From a judgment in favor of plaintiff for $800, defendants have appealed.

Facing each driver on the curb at his right there is a 'stop' sign and it is conceded that, because of the City Traffic Ordinance, No. 13,702 C.C.S., each driver was required to stop before proceeding into the intersection. It is conceded also by defendants that the driver of their taxicab did not stop in obedience to the stop sign, and that he entered the intersection without first looking for vehicles on the other street, but defendants maintain that the proximate cause of the accident was not the negligence of the operator of their taxicab, but was the negligence of plaintiff himself in that he, after stopping his car before entering the intersection and after seeing that the taxicab was only a short distance away, speed and was only a short distance away, proceeded into the path of the taxicab when it was obvious that he could not complete the crossing ahead of the taxicab.

Terrebonne, plaintiff, says that he approached the crossing at a speed of about 25 miles an hour, and that he stopped at the stop sign about three feet 'back' from the curb of Carrollton Avenue, and that he then looked to his left and saw the approaching taxicab about 75 feet from the 'stop' sign which faced the taxicab. He says that the taxicab was approaching at a speed of about 30 miles per hour and that he started his car in 'first gear' and that his 'wheel was just about hitting the other neutral ground' when the taxicab crashed into the left side of his car right in the center of the car.

I. J. April, who was a passenger in another car going in the direction in which the taxicab was going, says that he saw the accident and that the taxicab passed the car in which he was sitting at about 45 miles per hour while the car in which he was had stopped for the first roadway of Orleans Street.
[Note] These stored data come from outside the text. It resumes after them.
Section records.
Context `{JsonRead}.
Definition timestamp (kind : StudioKind) (entity text : bytes) : result StudioError Z :=
  match parse_timestamp_nanos text with Some t => Ok t | None => Err (BadTimestamp kind entity text) end.
Definition add_payload (entity : bytes) (d : RoomStudioData) (kind : StudioKind) (payload : Value) : result StudioError RoomStudioData :=
  match kind with
  | RepositorySnapshot =>
      match snapshot_raw payload with
      | None => Err (BadPayload kind entity)
      | Some x =>
          let? t := timestamp kind entity (sr_created_at x) in
          Ok (mkStudioData (sd_snapshots d ++ [mkSnapshot (sr_snapshot_id x) (sr_repository_id x) (sr_tree_hash x) (sr_generation x) t
                (sr_work_unit_id x) (sr_source x) (sr_tree_entries x)]) (sd_work_units d) (sd_op_referenced_hashes d) (sd_direct_blob_hashes d))
      end
  | WorkUnit =>
      match work_unit_raw payload with
      | None => Err (BadPayload kind entity)
      | Some x =>
          let? c := timestamp kind entity (wr_created_at x) in
          let? u := timestamp kind entity (wr_updated_at x) in
          Ok (mkStudioData (sd_snapshots d) (sd_work_units d ++ [mkWorkUnit (wr_work_unit_id x) (wr_status x) c u (wr_repository_id x)
                (wr_metadata x)]) (sd_op_referenced_hashes d) (sd_direct_blob_hashes d))
      end
  | RepositoryOp =>
      match op_raw payload with
      | None => Err (BadPayload kind entity)
      | Some x =>
          Ok (mkStudioData (sd_snapshots d) (sd_work_units d)
                (sd_op_referenced_hashes d ++ (to_lowercase <$> option_list (or_old_blob_id x) ++ option_list (or_new_blob_id x)))
                (sd_direct_blob_hashes d))
      end
  end.
Definition add_record (d : RoomStudioData) (e : bytes * (bytes * bool)) : result StudioError RoomStudioData :=
  let '(key, (b, is_blob)) := e in
  match parse_studio_key key with
  | None => Ok d
  | Some (kind, entity) =>
      if is_blob : bool then
        if decide (length b = 32%nat)
        then Ok (mkStudioData (sd_snapshots d) (sd_work_units d) (sd_op_referenced_hashes d) (sd_direct_blob_hashes d ++ [b]))
        else Err (BadBlobValue key (Z.of_nat (length b)))
      else
        match json_parse b with
        | None => Err (BadEnvelope key)
        | Some envelope =>
            match jget (bs "payload") envelope with
            | None => Err (NoPayload key)
            | Some payload => add_payload entity d kind payload
            end
        end
  end.
Definition parse_room_studio_data (entries : list (bytes * (bytes * bool))) : result StudioError RoomStudioData :=
  foldl_res add_record (mkStudioData [] [] [] []) entries.
End records.

(** ** Classification *)

Definition str_gt (a b : bytes) : bool := bool_decide (ord_lt b a).
(** The order of heads: generation, then time, then id. *)
Definition newer (s t : ParsedSnapshot) : bool :=
  (ss_generation t <? ss_generation s) ||
  ((ss_generation s =? ss_generation t) && (ss_created_at_nanos t <? ss_created_at_nanos s)) ||
  ((ss_generation s =? ss_generation t) && (ss_created_at_nanos s =? ss_created_at_nanos t) && str_gt (ss_snapshot_id s) (ss_snapshot_id t)).
Definition head_step (heads : gmap bytes ParsedSnapshot) (s : ParsedSnapshot) : gmap bytes ParsedSnapshot :=
  match heads !! ss_repository_id s with
  | None => <[ss_repository_id s := s]> heads
  | Some existing => if newer s existing then <[ss_repository_id s := s]> heads else heads
  end.
Definition heads (snapshots : list ParsedSnapshot) : gmap bytes ParsedSnapshot := foldl head_step ∅ snapshots.

Fixpoint assoc {A} (k : bytes) (l : list (bytes * A)) : option A :=
  match l with [] => None | (k', v) :: l => if decide (k = k') then Some v else assoc k l end.
Definition pinned (snapshots : list ParsedSnapshot) (work_units : list ParsedWorkUnit) : gset bytes :=
  list_to_set (ss_snapshot_id <$> filter (λ s, ss_source s = Some (bs "Bootstrap")) snapshots) ∪
  list_to_set (omap (λ w, match wu_metadata w ≫= assoc (bs "appliedSnapshotId") with Some [] => None | x => x end) work_units).

(** The branch seed of a work unit: the latest snapshot not after it; the first one
    met wins a tie. *)
Definition eligible (w : ParsedWorkUnit) (s : ParsedSnapshot) : bool :=
  match wu_repository_id w with Some r => bool_decide (ss_repository_id s = r) | None => true end &&
  (ss_created_at_nanos s <=? wu_created_at_nanos w).
Definition better_seed (s t : ParsedSnapshot) : bool :=
  (ss_created_at_nanos t <? ss_created_at_nanos s) ||
  ((ss_created_at_nanos s =? ss_created_at_nanos t) && (ss_generation t <? ss_generation s)).
Definition seed_step (w : ParsedWorkUnit) (seed : option ParsedSnapshot) (s : ParsedSnapshot) : option ParsedSnapshot :=
  if eligible w s then
    match seed with Some t => if better_seed s t then Some s else seed | None => Some s end
  else seed.
Definition branch_seed (w : ParsedWorkUnit) (snapshots : list ParsedSnapshot) : option ParsedSnapshot := foldl (seed_step w) None snapshots.
Definition active (snapshots : list ParsedSnapshot) (work_units : list ParsedWorkUnit) : gset bytes :=
  list_to_set (ss_snapshot_id <$> (map_to_list (heads snapshots)).*2) ∪
  list_to_set (ss_snapshot_id <$> omap (λ w, if is_terminal_status (wu_status w) then None else branch_seed w snapshots) work_units).

(** The last work unit of an id counts. *)
Definition work_unit_of (work_units : list ParsedWorkUnit) (id : bytes) : option ParsedWorkUnit :=
  last (filter (λ w, wu_work_unit_id w = id) work_units).
Definition base_nanos (work_units : list ParsedWorkUnit) (s : ParsedSnapshot) : Z :=
  match ss_work_unit_id s ≫= work_unit_of work_units with
  | Some w => if is_terminal_status (wu_status w) then wu_updated_at_nanos w else ss_created_at_nanos s
  | None => ss_created_at_nanos s
  end.
Definition unexpired (work_units : list ParsedWorkUnit) (days now : Z) (s : ParsedSnapshot) : bool :=
  now <? base_nanos work_units s + days * 86400 * 10 ^ 9.
Definition keeps (snapshots : list ParsedSnapshot) (work_units : list ParsedWorkUnit) (days now : Z) (s : ParsedSnapshot) : bool :=
  bool_decide (ss_snapshot_id s ∈ pinned snapshots work_units) || bool_decide (ss_snapshot_id s ∈ active snapshots work_units) ||
  unexpired work_units days now s.
Definition classify_repo_room (snapshots : list ParsedSnapshot) (work_units : list ParsedWorkUnit) (days now : Z) : gset bytes :=
  list_to_set (ss_snapshot_id <$> filter (λ s, keeps snapshots work_units days now s = true) snapshots).

(** ** Collection *)

Section collect.
Context `{JsonRead}.

(** The sets of a run: live hashes in hex, and the two of the shared walk. *)
Definition Run : Type := gset bytes * gset Hash * gset Hash.
(** [resolve_snapshot_into]. *)
Definition resolve_snapshot_into (fetch : Hash → result HydrateError bytes) (fuel : nat) (acc : Run) (s : ParsedSnapshot)
    : option (result StudioError Run) :=
  let '(live, walk_live, expanded) := acc in
  match ss_tree_entries s with
  | Some entries => Some (Ok (list_to_set (to_lowercase <$> entries.*2) ∪ live, walk_live, expanded))
  | None =>
      match hash_from_hex (ss_tree_hash s) with
      | None => Some (Err (BadTreeHash (ss_snapshot_id s) (ss_tree_hash s)))
      | Some root =>
          match walk_tree_into fetch fuel root walk_live expanded with
          | Some (Ok (walk_live, expanded)) => Some (Ok (live, walk_live, expanded))
          | Some (Err e) => Some (Err (WalkFailed (ss_snapshot_id s) e))
          | None => None
          end
      end
  end.
Fixpoint resolve_all (fetch : Hash → result HydrateError bytes) (fuel : nat) (acc : Run) (l : list ParsedSnapshot) : option (result StudioError Run) :=
  match l with
  | [] => Some (Ok acc)
  | s :: l =>
      match resolve_snapshot_into fetch fuel acc s with
      | Some (Ok acc) => resolve_all fetch fuel acc l
      | r => r
      end
  end.
Definition retained_snapshots (d : RoomStudioData) (is_repo_room : bool) (days now : Z) : list ParsedSnapshot :=
  let ids := if is_repo_room then classify_repo_room (sd_snapshots d) (sd_work_units d) days now
             else list_to_set (ss_snapshot_id <$> sd_snapshots d) in
  filter (λ s, ss_snapshot_id s ∈ ids) (sd_snapshots d).
(** [collect_room_live_hashes]. *)
Definition collect_room_live_hashes (fetch : Hash → result HydrateError bytes) (fuel : nat) (entries : list (bytes * (bytes * bool)))
    (is_repo_room : bool) (days now : Z) (acc : Run) : option (result StudioError Run) :=
  match parse_room_studio_data entries with
  | Err e => Some (Err e)
  | Ok d =>
      let '(live, walk_live, expanded) := acc in
      let live := list_to_set (sd_op_referenced_hashes d) ∪ list_to_set (to_hex <$> sd_direct_blob_hashes d) ∪ live in
      resolve_all fetch fuel (live, walk_live, expanded) (retained_snapshots d is_repo_room days now)
  end.
End collect.

(** ** Over all rooms *)

Section rooms.
Context `{Blake3, Postcard Transaction, Ed25519, Postcard (list WireNode), Postcard (list PolicyTimelineEntry), Postcard (list Hash)}.
Context `{JsonRead} {P : Type} `{NodePersistence P, BlobPersistence P} {W : Type}.
Implicit Types (s : Rooms P W) (room : bytes).

Definition filter_studio_entries (m : gmap bytes (Z * PublicKey * bytes * bool)) : StudioMap :=
  (λ x, (x.1.2, x.2)) <$> filter (λ kv, starts_with STUDIO_KEY_PREFIX kv.1 = true) m.
Definition graph_studio_map (g : RoomGraph) : StudioMap := filter_studio_entries (caches_resolve_with_meta (g_caches g)).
George J. Henling, who was also in the car in which April was a passenger, said that the taxicab passed them, but that he could not say how fast it was going. He said, '* * * not very slow; but how fast, how many miles, I couldn't tell you.' He says that plaintiff's car had practically completed the crossing and that it 'was about two or three feet from the neutral ground.' He added, 'It was practically across.'

Thomas F. Daly, the driver of the taxicab, says that he was not familiar with the house numbers on North Carrollton Avenue, and that he was 'looking out the right side of the cab.' He added, 'I looked a little too long and when I looked up Mr. Terrebonne's car was right in front of me and before I could do anything I had hit him.'

We are impressed with the very obvious fact that since plaintiff's car had almost completed the crossing and since it was struck at about the middle of its left side, even the slightest reduction of the speed of the taxicab would have permitted it to complete the crossing in safety.

We also note that the speed of the taxicab could not have been very great for we think it certain that if the driver was looking out of the cab for house numbers, he would not have been operating his cab excessively fast.

Surely Terrebonne, seeing the taxicab approaching at a moderate speed and about 75 or more feet away, and knowing that its driver was required by the City Ordinance to stop it at the stop sign, was justified in assuming that its driver would either stop or at least reduce the speed of the taxicab and permit his vehicle to complete the crossing.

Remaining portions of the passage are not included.